CHANDLER, Arizona- A program that allows American law-enforcement officials to turn over immigrant smuggling suspects to Mexican authorities for prosecution will be expanded throughout Arizona.

Mexican officials, speaking at a conference of top law enforcement officials in Chandler, Arizona, Thursday, said the expansion of Operation Oasis will help increase actual prosecutions of smugglers.

The operation already is up and running as a pilot project in California and the Yuma, Arizona, area.

Mexican authorities will be able to prosecute the so-called “coyotes” because their legal system doesn’t require victims to be present at trial. A deposition or sworn complaint is all that is needed.

The decision to expand the program in Arizona, and eventually across the southwestern border states, is a major change in policy by the Mexican government, Arizona Attorney General Terry Goddard said.

“They are recognizing that the coyotes are well organized, highly sophisticated criminals, who are very often kidnapping (immigrants), putting them at incredible risk or even making them into sex slaves,” Goddard said. “This Oasis program is the first I’ve heard as a bi-national effort to strike back at the criminals who facilitate people crossing the border without papers.”

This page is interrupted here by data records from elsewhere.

(** * Tenant matching engine (matching_engine.py): model and properties

    The engine scores every ordered pair of tenant profiles attribute by
    attribute, aggregates the scores into a weighted percentage, ranks the
    candidates of every tenant and renders a short explanation of the three
    attributes that contributed most.

    Python floats are IEEE 754 binary64 numbers; they are modelled with the
    executable specification [spec_float] of the Standard Library
    (precision 53, emax 1024, round to nearest even).  Exceptions are
    modelled with a small error monad. *)

From Stdlib Require Import ZArith QArith Qabs Qminmax String Ascii List Lia.
From Stdlib Require Import Floats.SpecFloat.
From stdpp Require Import base option gmap strings list sorting pretty.

Local Open Scope Z_scope.

(** ** Binary64 floats *)

Module F.

Abbreviation float := spec_float.

Definition prec : Z := 53.
Definition emax : Z := 1024.

Definition add : float -> float -> float := SFadd prec emax.
Definition sub : float -> float -> float := SFsub prec emax.
Definition mul : float -> float -> float := SFmul prec emax.
Definition div : float -> float -> float := SFdiv prec emax.
Definition abs : float -> float := SFabs.
Definition ltb : float -> float -> bool := SFltb.
Definition leb : float -> float -> bool := SFleb.
Definition eqb : float -> float -> bool := SFeqb.

(** [float(z)] for a Python int: the nearest binary64 number. *)
Definition of_int (z : Z) : float := binary_normalize prec emax z 0 false.

(** A decimal literal [n/d] (such as [1.3 = 13/10]) denotes the binary64
    number nearest to the quotient; IEEE division of the two exactly
    representable integers rounds correctly to that number. *)
Definition lit (n d : Z) : float := div (of_int n) (of_int d).

Definition zero : float := S754_zero false.
Definition one : float := of_int 1.
Definition hundred : float := of_int 100.

Definition is_zero (x : float) : bool :=
  match x with S754_zero _ => true | _ => false end.

Definition is_nan (x : float) : bool :=
  match x with S754_nan => true | _ => false end.

Definition is_finite (x : float) : bool :=
  match x with S754_zero _ | S754_finite _ _ _ => true | _ => false end.

(** [|x| * 100] rounded to the nearest integer, ties to even, computed on the
    exact value [m * 2^e] of a finite float. *)
Definition scaled_half_even (m : positive) (e : Z) : Z :=
  let n := Z.pos m * 100 in
  if 0 <=? e then n * 2 ^ e
  else
    let d := 2 ^ (- e) in
    let q := n / d in
    let r := n mod d in
    match 2 * r ?= d with
    | Lt => q
    | Gt => q + 1
    | Eq => if Z.even q then q else q + 1
    end.

(** [round(x, 2)]: the decimal with two fractional digits nearest to [x]
    (ties to even on the exact binary value), converted back to the nearest
    binary64 number.  The quotient of the integer [n] by [100] is rounded
    once, by the division on integer mantissas. *)
Definition round2 (x : float) : float :=
  match x with
  | S754_finite s m e =>
      match scaled_half_even m e with
      | Z.pos n => div (S754_finite s n 0) (S754_finite false 100 0)
      | _ => S754_zero s
      end
  | _ => x
  end.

High-ranking Mexican government officials spoke about the expanded program Thursday at a meeting that brought together the top prosecutors of six Mexican states with the attorneys general of New Mexico, Utah and Arizona and representatives of the California and Texas attorneys general.

“As you know, the smugglers have stopped being the friend of the immigrant,” said Juan Bosco Marti Ascencio, an official with Mexico’s Ministry of Foreign Affairs. “We’re working to try to attack the smuggling of individuals.”

A record 415 people have died trying to cross the border illegally from Mexico in the past 11 months, surpassing the previous high of 383 recorded in fiscal year 2000, according to the U.S. Border Patrol.

Authorities blame the death toll on coyotes who drive the immigrants across the border and then set them off to trek across the desert to a pickup spot.